The thirty-fourth section of the act referred to authorizing corporations created under it to enter upon the streets of boroughs and cities, after obtaining municipal consent, declares that such entry and the maintenance of their pipe lines therein shall remain “subject to such regulations as the councils of said borough, town, city or district may adopt in regard to grades or for the protection and convenience of public travel over the same.” There [519]*519was therefore written in the very charter which gaye to the plaintiff its existence its obligation to thereafter exercise its franchise and maintain its property in the streets of any borough, subject to the paramount right of such municipality to change the grade of the street in which its lines were located. It must be conceded therefore, as it is, that when a lawful change of the grade of a street, in which said property had been located, had been duly ordained, the water company was bound by the fundamental law of its being to recognize the right of the municipality to make such change and to adjust its property accordingly. The provision of the statute quoted was but declaratory of the general law, and the right of the municipality and the obligation of the corporation using its streets would have been the same without such provision: Scranton Gas & Water Co. v. Scranton, 214 Pa. 586.

The effect of the provision quoted in the statute was not by any means to vest in the water company any right to determine when such change of grade should be made or to challenge the propriety of the action of the municipal authorities in making it. It is clear then that if the municipality, under ordinary conditions, had ordained a change in the grade of Springfield avenue, and if, as an incident to such change, the plaintiff water company had been compelled to lower its pipes, it could not maintain any proceeding against the borough to recover the cost thereof. To do that very thing at its own expense was one of the conditions on which it began its corporate life.

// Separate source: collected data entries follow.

(** * truth-weaver: the simulation engine (lib/simulation.ts)

    A shallow embedding of the epidemic engine: network generation, the
    per-tick transition function, the two interventions and the statistics
    aggregator, together with the properties the design document states
    about them; then the force layout, and the page that drives the engine
    (pages/Index.tsx with the click handler of NetworkCanvas), as a
    transition system over the handlers of the page.

    Conventions of the embedding.
    - A JavaScript [number] that is used as a counter, an index or a tick is
      an integer ([Z], or [nat] for a position in an array); a [number] that
      is a coordinate, a probability or a density is an exact rational ([Q]).
      Rounding, infinities and NaN are outside the model.
    - An array of objects is a [list]; an object reference is the position of
      the object in the array it lives in, so that a write through an alias
      is a write at that position.
    - A thrown exception (a TypeError on reading a property of [undefined],
      a RangeError of [Array(n)]) is the result [None].
    - [Math.random()] reads the next element of a sequence of draws
      [rnd : nat -> Q]; the position in the sequence is threaded through the
      code as a counter.
    - [Math.hypot], [Math.sqrt], [Math.exp] and the order in which
      [sort(() => Math.random() - 0.5)] leaves an array belong to the
      runtime: they are parameters, and of the sort only what every runtime
      guarantees is assumed, that it rearranges the array.
    - Arrays are unbounded; the limit on the length of an array and the
      exhaustion of memory are outside the model.
    - A handler of the page runs to completion on the state of the last
      render; the position in the sequence of draws at which it starts is a
      parameter of the event. *)

From Stdlib Require Import ZArith QArith Qround Lia Lqa.
From stdpp Require Import base option list relations.
(** * The folder table of open-webui: [apps/webui/models/folders.py]

    A shallow embedding of [FolderTable], the data-access layer of the
    "folder" entity, and the properties of its operations.

    The Python methods run inside a SQLAlchemy session and read two
    ambient sources, the wall clock ([time.time]) and the UUID generator
    ([uuid.uuid4]).  They are embedded as computations in a state monad
    with exceptions over a [World] that holds the committed rows of the
    table, the readings the clock and the generator will give, and the
    storage errors the database is going to raise. *)

From Stdlib Require Import String Ascii List ZArith Bool Arith Lia.
From ExtLib Require Import Structures.Monad Structures.MonadExc.
Import ListNotations.
Import MonadNotation.
Local Open Scope string_scope.
Local Open Scope list_scope.
Local Open Scope nat_scope.
Local Open Scope monad_scope.

Set Warnings "-register-all,-notation-for-abbreviation".

(** ** Text

    A Python [str] is modelled as a [string] of code points below 256
    (Latin-1).  On that range [str.lower] maps [A-Z] and the accented
    capitals U+00C0..U+00DE, the multiplication sign U+00D7 excepted, to
    the code point 32 above, and leaves every other character alone.
    Beyond that range [str.lower] and [str.isupper] part ways (a
    character can be upper-case and have no lower-case form, or the
    reverse), so the theorems on the lookup by name speak of a name and
    of its lower-cased form, and of nothing else about its characters. *)

Definition is_upper_char (c : ascii) : bool :=
  let n := nat_of_ascii c in
  (((65 <=? n) && (n <=? 90))
   || ((192 <=? n) && (n <=? 222) && negb (n =? 215)))%nat.

Definition lower_char (c : ascii) : ascii :=
  if is_upper_char c then ascii_of_nat (nat_of_ascii c + 32) else c.

(** [name.lower()] *)
Fixpoint lower (s : string) : string :=
  match s with
  | EmptyString => EmptyString
  | String c rest => String (lower_char c) (lower rest)
  end.

(** Some character of [s] is an upper-case letter, of those below 256. *)
Fixpoint has_upper (s : string) : bool :=
  match s with
  | EmptyString => false
  | String c rest => is_upper_char c || has_upper rest
  end.

(** ** Folder DB schema *)

(** JSON values, the content of the [meta] column and of the extra keys
    of [FolderItems]. *)
Inductive json : Type :=
| JNull
| JBool (b : bool)
| JNum (n : Z)
| JStr (s : string)
| JArr (l : list json)
| JObj (l : list (string * json)).

(** [class FolderItems(BaseModel)], with [extra="allow"]. *)
Record FolderItems : Type := mkFolderItems {
  chat_ids : option (list string);
  file_ids : option (list string);
  extra : list (string * json)
}.

(** [class Folder(Base)]: one row of the table ["folder"].  The JSON
    column [items] is kept in its validated form: the only writer of the
    column is [items.model_dump()], which [model_validate] reads back. *)
Record Folder : Type := mkFolder {
  id : string;
  parent_id : option string;
  user_id : string;
  name : string;
  items : option FolderItems;
  meta : option (list (string * json));
  created_at : Z;
  updated_at : Z
}.
Lemma main_try_auth_unusable w tok w1 :
  authenticate w = (Ok tok, w1) ->
  py_truthy tok = false ->
  main_try w =
    (Ok tt, World (trace w1) (fs w1)
                  (log w1 ++ [(ERROR, [Lit "Authentication failed. Exiting."])])).
Proof.
  intros Ha Hfalse. unfold main_try. rewrite (bind_ok _ _ _ _ _ Ha). now rewrite Hfalse.
Qed.

(** X4.  [authenticate] raises when no response comes back for the token
    request ([RequestException]), when a 200 answer does not parse as
    JSON ([JSONDecodeError]) and when it parses to something that is not
    an object ([AttributeError]).  In [main] any exception of
    [authenticate] is logged by the handler and ends the run: the token
    exchange is the only one and no file is touched. *)
Theorem authenticate_failures (w : world) :
  (http (trace w) auth_request = Fails ->
   fst (authenticate w) = Raise RequestException) /\
  (forall r,
      http (trace w) auth_request = Responds r ->
      status_code r = 200%Z ->
      json r = None ->
      fst (authenticate w) = Raise JSONDecodeError) /\
  (forall r body,
      http (trace w) auth_request = Responds r ->
      status_code r = 200%Z ->
      json r = Some body ->
      is_dict body = false ->
      fst (authenticate w) = Raise (AttributeError "get")) /\
  (forall e,
      fst (authenticate (starting w)) = Raise e ->
      fst (main w) = Ok tt /\
      trace (snd (main w)) = trace w ++ [(auth_request, http (trace w) auth_request)] /\
      fs (snd (main w)) = fs w /\
      List.last (log (snd (main w))) (INFO, []) = error_line e).
Proof.
  split; [|split; [|split]].
  - intros Hh. unfold authenticate, bind, logging. cbn [trace fs log].
    erewrite send_fails by exact Hh. reflexivity.
  - intros r Hh Hs Hj. unfold authenticate. run_send Hh. rewrite (status_200 _ Hs).
    unfold response_json. now rewrite Hj.
  - intros r body Hh Hs Hj Hbody. unfold authenticate. run_send Hh.
    rewrite (status_200 _ Hs). unfold response_json. rewrite Hj. run.
    destruct body; try discriminate; reflexivity.
  - intros e He. rewrite main_run.
    pose proof (authenticate_exchange (starting w)) as Ht.
    pose proof (authenticate_keeps_files (starting w)) as Hf.
    destruct (authenticate (starting w)) as [[tok|e'] w1] eqn:Ha; [discriminate|].
    cbn [fst snd] in *. injection He as ->.
    rewrite (main_try_auth_raises _ _ _ Ha). cbn [fst snd trace fs log].
    split; [reflexivity|]. split; [exact Ht|]. split; [exact Hf|]. apply last_last.
Qed.

(** X5.  When [authenticate] returns a value that is false as a token
    ([None], the empty string, a 200 object without [access_token], ...)
    [main] logs that authentication failed and returns: the token
    exchange is the only one and no file is touched. *)
Theorem unusable_token_halts (w : world) tok :
  fst (authenticate (starting w)) = Ok tok ->
  py_truthy tok = false ->
  fst (main w) = Ok tt /\
  trace (snd (main w)) = trace w ++ [(auth_request, http (trace w) auth_request)] /\
  fs (snd (main w)) = fs w /\
  List.last (log (snd (main w))) (INFO, []) =
    (ERROR, [Lit "Authentication failed. Exiting."]).
Proof.
  intros Htok Hfalse. rewrite main_run.
  pose proof (authenticate_exchange (starting w)) as Ht.
  pose proof (authenticate_keeps_files (starting w)) as Hf.
  destruct (authenticate (starting w)) as [[tok'|e] w1] eqn:Ha; [|discriminate].
  cbn [fst snd] in *. injection Htok as ->.
  rewrite (main_try_auth_unusable _ _ _ Ha Hfalse). cbn [fst snd trace fs log].
  split; [reflexivity|]. split; [exact Ht|]. split; [exact Hf|]. apply last_last.
Qed.

(** X6.  [generate_download_url] makes exactly one exchange, the POST
    with the file name as [fileName], and touches no file.  It returns
    [None] on a status other than 200 and the object's [downloadUrl]
    ([None] when absent) on a 200 with a JSON object; it raises when no
    response comes back or when a 200 answer does not parse. *)
Theorem generate_download_url_cases tok name (w : world) :
  trace (snd (generate_download_url tok name w)) =
    trace w ++ [(resolve_request tok name, http (trace w) (resolve_request tok name))] /\
  req_params (resolve_request tok name) = [("fileName", name)] /\
  fs (snd (generate_download_url tok name w)) = fs w /\
  (http (trace w) (resolve_request tok name) = Fails ->
   fst (generate_download_url tok name w) = Raise RequestException) /\
  (forall r,
      http (trace w) (resolve_request tok name) = Responds r ->
      status_code r <> 200%Z ->
      fst (generate_download_url tok name w) = Ok PNone) /\
  (forall r d,
      http (trace w) (resolve_request tok name) = Responds r ->
      status_code r = 200%Z ->
      json r = Some (PDict d) ->
      fst (generate_download_url tok name w) =
        Ok (default PNone (dict_lookup "downloadUrl" d))) /\
  (forall r,
      http (trace w) (resolve_request tok name) = Responds r ->
      status_code r = 200%Z ->
      json r = None ->
      fst (generate_download_url tok name w) = Raise JSONDecodeError).
Proof.
  destruct (generate_download_url_run tok name w) as [lines Hrun]. rewrite Hrun.
  cbn [fst snd trace fs]. repeat split.
  - now intros ->.
  - intros r -> Hs. cbn. now rewrite (status_not_200 _ Hs).
  - intros r d -> Hs Hj. cbn. now rewrite (status_200 _ Hs), Hj.
  - intros r -> Hs Hj. cbn. now rewrite (status_200 _ Hs), Hj.
Qed.

(** ** Exceptions in the per-file step *)

Lemma download_file_unreachable url path w :
  http (trace w) (fetch_request url) = Fails ->
  download_file url path w =
    (Raise RequestException,
     World (trace w ++ [(fetch_request url, Fails)]) (fs w)
           (log w ++ [downloading_line url])).
Proof.
  intros Hh. unfold download_file, bind, logging. cbn [trace fs log].
  erewrite send_fails by exact Hh. reflexivity.
Qed.

(** X7.  When no response comes back for the fetch of a file, nothing is
    written (a file already at the target path keeps its content) and
    the exception leaves the per-file step: the remaining files of the
    date are not processed. *)
Theorem fetch_failure_ends_loop tok date file s url (w : world) :
  py_getitem file "name" = Ok (PStr s) ->
  fst (generate_download_url tok (PStr s) w) = Ok url ->
  py_truthy url = true ->
  http (trace w ++ [(resolve_request tok (PStr s),
                     http (trace w) (resolve_request tok (PStr s)))])
       (fetch_request url) = Fails ->
  exists w',
    process_file tok date file w = (Raise RequestException, w') /\
    fs w' = fs w /\
    (forall rest,
        for_each (file :: rest) (process_file tok date) w =
          (Raise RequestException, w')).
Proof.
  intros Hname Hurl Htrue Hh. rewrite generate_download_url_result in Hurl.
  destruct (process_file_downloads tok date file s w url Hname Hurl Htrue)
    as [lines Hrun].
  rewrite download_file_unreachable in Hrun by exact Hh.
  eexists. split; [exact Hrun|]. split; [reflexivity|].
  intros rest. now apply for_each_raises.
Qed.

(** X8.  A file whose [name] is not a string and for which the
    resolution hands back a URL makes the per-file step raise
    [AttributeError] at [split]: the resolution is the only exchange, no
    fetch is made and nothing is written. *)
Theorem non_string_name_raises tok date file name url (w : world) :
  py_getitem file "name" = Ok name ->
  (forall s, name <> PStr s) ->
  fst (generate_download_url tok name w) = Ok url ->
  py_truthy url = true ->
  exists w',
    process_file tok date file w = (Raise (AttributeError "split"), w') /\
    trace w' = trace w ++ [(resolve_request tok name,
                            http (trace w) (resolve_request tok name))] /\
    fs w' = fs w.
Proof.
  intros Hname Hnot Hurl Htrue. rewrite generate_download_url_result in Hurl.
  unfold process_file, bind. run. rewrite Hname.
  edestruct generate_download_url_run as [lines Hrun]. rewrite Hrun.
  cbn [trace] in *. rewrite Hurl, Htrue.
  destruct name as [| | | |s| |]; try (eexists; repeat split; reflexivity).
  now destruct (Hnot s).
Qed.

(** ** The shape of a run *)

Lemma only_local_writes_refl m : only_local_writes m m.
Proof. intros p. now left. Qed.

Lemma only_local_writes_trans m1 m2 m3 :
  only_local_writes m1 m2 -> only_local_writes m2 m3 -> only_local_writes m1 m3.
Proof.
  intros H12 H23 p. destruct (H23 p) as [Heq|[Hs Hsome]]; [|now right].
  rewrite Heq. apply H12.
Qed.

Lemma only_local_writes_insert m p body :
  has_slash p = false -> only_local_writes m (<[p := body]> m).
Proof.
  intros Hp q. destruct (decide (p = q)) as [<-|Hne].
  - right. split; [exact Hp|]. rewrite lookup_insert_eq. eauto.
  - left. now apply lookup_insert_ne.
Qed.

Now the grade of Springfield avenue was changed. This was done, as the court below finds, in pursuance of an ordinance duly enacted by the borough. The agency that was selected by the borough to do the physical work necessary to effectuate that change was the defendant railway company. No question is raised but that the work was done according to the plans and specifications furnished by the borough engineers, as the ordinance provided it should be, and the new grades shown on these plans and specifications were formally, and in terms ap[520]*520proved and adopted by the municipality. This change in grade so far lowered the surface of the street along a portion of Springfield avenue that as a consequence the plaintiff company was obliged to bury its water pipes somewhat deeper in order to protect them from the action of frost. To recover the costs and expenses of that work this action of trespass was brought against the defendant railway company.

"Whilst it is conceded, as we have said, that if the work had been done directly by the borough, no such claim could be successfully urged against it, yet it is argued that because the borough was induced to some extent to adopt the ordinance at that time, at the instance of the defendant railway company, and because the latter would derive some benefit from the change of grade, the water company is relieved from its charter obligation already referred to; •that the defendant has become in some way a tort feasor, and that it must answer in damages for the expenses occasioned to the plaintiff by the change of grade.

■ The plaintiff seems to have assumed the right to determine that this municipal action was not intended to sub-serve the public convenience or welfare, but merely to promote the interest of another corporation, and that, as a consequence, the injury to its property was not of the character which it had covenanted with the state it would itself repair. On what ground the plaintiff corporation thus assumes the right to review the municipal action and attribute to it improper purposes or objects, we are at. a loss to perceive. Let it be granted, for the sake of the •argument, that one of the chief purposes of the municipal authorities, in determining upon the change of grade at that time, was the fact that it would thereby secure the Construction and operation, in the community of a new ■means of transportation. If so, does that warrant the plaintiff's conclusion that there was no element of public convenience and welfare entering into the question? It is a matter of common observation that effective means of transportation have become practically a necessity of [521]*521modern urban life, only less important perhaps than the furnishing of an adequate supply of pure water. We do not think therefore it was competent for the plaintiff to urge, nor that it can urge with success, that the adoption of .the ordinance authorizing the change of grade was only intended for the defendant’s purposes and not to subserve the public convenience, welfare and comfort.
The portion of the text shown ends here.